Back to basics
All children need stimulating, safe, and healthy environments, nutritious meals, routine medical care, and adults to guide, support, and maximize the potential of a child’s physical development. Consider these ideas and activities, adjusting the age ranges according to the specific needs of the children in your care.
Maintain daily records of feedings, diaper changes, and behaviors—and share these with parents.
Observe and record significant milestones like tooth eruptions, rolling over, social interactions, interests, and discoveries. Use these to plan the environment and appropriate developmental activities.
Provide flat woven rugs that pad the floor but allow for vigorous physical movement like rolling, reaching, and kicking.
Encourage self-feeding with appropriate finger foods.
Place objects just out of an infant’s reach to encourage creeping, reaching, and grasping.
Provide low, sturdy furnishings that can be used for pulling up and balancing.
Develop a routine for washing, cleaning, and sanitizing materials, equipment, and surfaces.
Make a daily safety check of indoor and outdoor activity areas.
Offer activities that stimulate all the senses. Have conversations that help toddlers describe and understand their experiences.
Encourage tooth brushing after snacks and meals. Help children use their own soft brushes and water (no toothpaste).
Offer opportunities for safe crawling, walking, and climbing.
Work with families to introduce and refine toilet learning.
Set up a doctor’s office in the dramatic play area to help children become more comfortable with routine medical interactions. Include a scale and height chart so children can measure their own physical changes.
Provide textured surfaces to vary walking experiences.
Introduce the names of body parts and encourage investigations of strength, control, coordination, and balance.
Play walking games and stomp, hop, tiptoe, quick step, and move in slow motion.
Use a long piece of lumber as a balance beam. Encourage children to walk and jump.
Provide daily opportunities for physical play outdoors—slides, ladders, cargo nets, A-frames, balance beams, wheel toys, and balls.
Explore games that involve jumping, hopping, skipping, running, and climbing.
Use large hollow blocks as stepping stones to the playground.
Place a ladder on the floor and practice walking between and on the rungs.
Jump over puddles after a rain shower.
Dance to different styles and tempos of music.
Provide opportunities and materials to refine fine motor skills—markers, paintbrushes, scissors, keyboards, and pegboards.
Practice self-help skills like hand washing, tooth brushing, buttoning, zipping up a zipper, tying shoes, and turning faucet levers.
Have routine conversations at meals about nutrition, food types and cooking techniques, textures, and tastes.
Send class notes and cards to children who are sick. Have conversations with children about ways to stay healthy.
Play games that encourage balance—standing on one foot, balancing on one foot with eyes closed, changing feet with eyes closed.
Offer safe opportunities to use large muscles like climbing trees, jumping rope, running on hills, rolling tires, riding bikes, and flying kites.
Practice walking on balance beams, logs, pipes, the edges of a low wall, or a curb.

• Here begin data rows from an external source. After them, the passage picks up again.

(** Clearing the entry of page number [v]. *)
Lemma ustep_unmap s pgdir T l U X v p f :
  uvm s pgdir T U l X -> U !! v = Some (p, f) ->
  ustep (delete v U) s pgdir T U l X
    (set_k_mem (store32 (k_mem s) (pte_addr T v) 0) s) T (delete v U) l (p :: X).
Proof.
  intros Hu HU. pose proof Hu as [H1 H2 H3 H4 H5]. destruct (H4 v p f HU) as (Hv & Hf & Hf1 & He).
  destruct (uvm_table _ _ _ _ _ _ _ _ Hu HU) as [t Ht].
  destruct (set_entry s pgdir T l v t 0 H1 Ht) as [Hst He']. set (s' := set_k_mem _ s) in *.
  assert (owned pgdir T (delete v U) l (p :: X) ≡ₚ owned pgdir T U l X) as E.
  { unfold owned. rewrite (upages_delete U v (p, f) HU). perm. }
  split; try done.
  - split; [by eapply vs_ok|by rewrite E..| |].
    + intros u q g [Hne Hq]%lookup_delete_Some. rewrite He', (proj2 (Z.eqb_neq _ _)) by done. by apply H4.
    + intros u Hu' Hn. rewrite He'. destruct (Z.eqb_spec u v) as [->|Hne]; [done|].
      rewrite lookup_delete_ne in Hn by done. by apply H5.
  - eapply uframe_mframe, vs_frame, Hst.
  - apply delete_subseteq.
  - intros u x [_ Hx]%lookup_delete_Some. destruct (user_not_table _ _ _ _ _ _ _ _ Hu Hx). by eapply vs_out.
  - intros q Hq Hn. eapply vs_out; [done..|]. intros [Hi|Hl]%elem_of_app; apply Hn; [by apply owned_table|by apply owned_free].
  - intros u Hu'. rewrite He', (proj2 (Z.eqb_neq _ _)); [done|]. unfold user_vpn in Hv. lia.
Qed.

Lemma ustep_ext W s pgdir T U l X s1 s2 T' U' l' X' :
  ustep W s pgdir T U l X s1 T' U' l' X' -> mframe s1 s2 -> k_freelist s2 = k_freelist s1 ->
  (forall a, k_mem s2 a = k_mem s1 a) -> ustep W s pgdir T U l X s2 T' U' l' X'.
Proof.
  intros [A1 A2 A3 A4 A5 A6 A7 A8 A9] Hm Hf Hs.
  destruct (uvm_frame s1 s2 _ _ _ _ _ A1 Hf (fun _ _ a _ => Hs a)) as [Hu He].
  split; try done.
  - eapply uframe_trans; [done|]. by apply uframe_mframe.
  - intros v x Hx. eapply same_on_trans; [by eapply A7|]. intros a _. apply Hs.
  - intros p Hp Hn. eapply same_on_trans; [by apply A8|]. intros a _. apply Hs.
  - intros v Hv. by rewrite He, A9.
Qed.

Introduce and support investigations of musical instruments—violin, piano, or cello—that demand fine motor precision.
Anticipate independence in most self-help skills, but be prepared to assist when children are frustrated by a stuck zipper, for example.
Offer routine tools that refine small muscle skills like scissors, pencils, tweezers, weaving looms, and sewing or knitting needles.
Plan games and activities that focus on pedestrian and bicycling safety.
Cheer the loss of baby teeth and the eruption of permanent ones. Use the opportunity to reinforce good dental habits including flossing.